Avez-vous simplement transposé dans la peinture ce que vous évoquiez avec votre stylo ?
Denis Robert : Non, dire cela serait simplifier ma démarche à l’extrême. En revanche, je crois avoir contribué à faire bouger les frontières. Car à un moment donné de mon histoire, pris dans l’étau d’une société verrouillée médiatiquement, j’ai eu le sentiment que quoique je dise ou écrive, on ne me m’entendait plus. Je n’étais plus audible. Il fallait que je continue à pouvoir m’exprimer et la peinture m’a permis de trouver un biais inattendu, un mode d’expression.

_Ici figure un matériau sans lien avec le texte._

Lemma step_accounted h op : accounted h -> allowed h op -> accounted (step h op).
Proof.
  intros Ha Hop. pose proof Ha as [H1 H2 H3 H4 H5 H6 H7]. destruct op as [id f|id d|now|p d|id|now]; cbn [step].
  - destruct (submit_spec (h_pool h) id f H1) as (a & old & s & -> & Hp & Hg & Hi & Hs).
    { intros x ->. destruct Hop as [Hx Hn]. rewrite H5 in Hx. tauto. }
    destruct Hs as [S1 S2 S3 S4 _ _ _].
    assert (a ∉ submitted h) as Hna by (rewrite H5; tauto).
    constructor; cbn [h_pool grants submitted threw]; try done.
    + intros x Hx Hw. apply S1 in Hw as [[Hw _]| ->]; [by apply (H4 x)|]. by apply H7 in Hx.
    + intros x. rewrite elem_of_app, list_elem_of_singleton, H5, S2, S3. destruct (decide (old = Some x)) as [->|]; [|tauto].
      pose proof (waiting_known _ _ H1 (S4 x eq_refl)). tauto.
    + intros x Hx. apply S2 in Hx as [[Hx Ho]| ->]; [|left; apply S1; by right].
      apply H6 in Hx as [Hx|Hx]; [|by right]. left. apply S1. by left.
    + intros x Hx. apply elem_of_app. left. by apply H7.
  - destruct (settle_spec (h_pool h) id d) as ((_ & _ & E & _) & Sp & Sg & _). destruct H1 as (Hq & Hk & Hs).
    assert (forall x, waiting (settle (h_pool h) id d) x <-> waiting (h_pool h) x) as Hw by (intros x; unfold waiting; by rewrite E).
    constructor; cbn [with_pool h_pool grants submitted threw]; try done.
    + split_and!; [apply (queued_sublist (h_pool h)); [intros l; by rewrite E|done]| |by apply settle_settling].
      intros l x Hx. rewrite E in Hx. apply Sp. split; [by apply (Hk l)|]. intros ->. apply Hop. by exists l.
    + intros x Hx. rewrite Hw. by apply H4.
    + intros x. rewrite H5, Sp, Sg. destruct (decide (x = id)) as [->|]; [|tauto]. tauto.
    + intros x Hx. apply Sp in Hx as [Hx _]. rewrite Hw. by apply H6.
  - destruct (drain_spec fl (h_pool h) now H1) as (s1 & is_ & s2 & Er & Hg & Hi0 & Hi1 & ->).
    destruct (removeWhere_removal (refill fl (h_pool h) now) (overdue now) expired Hi0) as (s1' & Er' & Hr).
    rewrite Er in Er'. injection Er' as Eo <-. rewrite <- Eo in Hr.
    pose proof (removal_accounted _ _ _ (refill_accounted h now Ha) Hr) as [A1 A2 A3 A4 A5 A6 A7].
    destruct (granting_fate _ _ _ _ Hg) as (Ep & Eg & Hn & Hw & Hd); [apply Hi1|].
    cbn [with_pool h_pool grants submitted threw] in *.
    constructor; cbn [h_pool grants submitted threw granted]; try done.
    + by apply (granting_inv _ _ _ _ Hg).
    + rewrite fmap_app. apply NoDup_app. split_and!; [done| |done]. intros x Hx Hx'. apply (A4 x Hx), Hw. by right.
    + intros x. rewrite fmap_app, elem_of_app. intros [Hx|Hx] Hw'; [|by apply (Hd x)]. apply (A4 x Hx), Hw. by left.
    + intros x. by rewrite Ep, Eg.
    + intros x. rewrite Ep, fmap_app, elem_of_app. intros Hx. apply A6 in Hx as [Hx|Hx]; [|tauto].
      apply Hw in Hx. tauto.
    + intros x. rewrite fmap_app, elem_of_app. intros [Hx|Hx]; [by apply A7|]. apply A5. left.
      apply (waiting_known _ _ A1), Hw. by right.
  - destruct (removeWhere_removal (h_pool h) p d H1) as (s & -> & Hr). by apply (removal_accounted _ _ _ Ha Hr).
  - destruct (removeById_removal (h_pool h) id H1) as (r & gone & s & -> & Hr & _). by apply (removal_accounted _ _ _ Ha Hr).
  - by apply refill_accounted.
Qed.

C’est ainsi que je m’inspire souvent de l’actualité ou d’un fait précis qui a attiré mon attention avant de jeter sur une toile ce qu’il traduit ou m’inspire après enquête. J’ai notamment réalisé un tableau qui s’intitule « Complot à Manhattan ». Cette toile, qui relève d’un vrai travail journalistique, s’inspire d’une affaire que j’avais lue dans un grand quotidien américain : l’entente secrète de neuf grandes banques qui s’étaient entendues sous le manteau autour de la mise en place de chambres de compensation.
Même chose pour ce tableau tout récent que j’ai intitulé Consanguin, (ci-dessus) : Rien n’y est inventé, tout y est cohérent, chaque nom qui y figure est le résultat d’une enquête sur les entrelacs du monde de l’industrie et de la finance mondiale, soumis à l’influence des oligarques russes. Vous avez là la photographie fidèle d’une enquête qui a tout de journalistique.
Vous avez peint votre première toile en 2008 : Qui vient-on voir aujourd’hui, le journaliste ou l’artiste ?
Sans prétention aucune, je dirai de plus en plus l’artiste. Je me souviens que mon tout premier acheteur, en 2008, était quelqu’un qui connaissait le Denis Robert journaliste et acteur de l’affaire Clearstream. Or mon second acheteur vint de Miami: il ne me connaissait pas et ne parlait même pas le français. J’ai eu la faiblesse de croire qu’il aimait tout simplement ce qu’il avait sous les yeux. Cela m’a libéré. Cela m’a délivré un peu de cette affaire qui m’a tellement accaparé et dont je ne pensais pas sortir totalement indemne. Aujourd’hui, la page Clearstream est tournée. J’ai trouvé un prolongement à mon métier, une passerelle. Il y a désormais ma peinture et le reste du métier. Et les deux s’imbriquent.
Sur quelle enquête travaillez-vous ?
Il ne s’agit pas d’une enquête à proprement parler, mais d’un documentaire pour France 3 sur un conflit ouvrier qui remonte aux années 80. Intitulé « Munch, les derniers combats de la classe ouvrière », il raconte trois années d’un conflit qui fit date. Et il n’est pas dit que je retranscrive le moment venu sur la toile quelques-uns des témoignages de ces ouvriers que j’ai retrouvé et écouté»
Le directeur de la galerie W, Eric Landau, de son côté, n’est pas avare d’éloges à l’égard de celui dont il promeut depuis 2008 la démarche. « Il est rare d’écrire une page d’histoire aux côtés d’un journaliste de cette trempe. J’ai vu Denis Robert passer d’un statut de Don Quichotte à celui d’une sentinelle de notre époque. C’est un plasticien en devenir qui a su donner un sens à notre métier de galeriste. Tout comme le journaliste, l’artiste fait de l’investigation: or Denis Robert applique à son art les règles de son métier d’origine. Et c’est parce qu’il lui devenait difficile, voire impossible, de restituer dans les médias le fruit de son travail et de ses enquêtes qu’il a choisit cette voie. C’est une belle démarche que nous avons décidé d’accompagner et de soutenir ».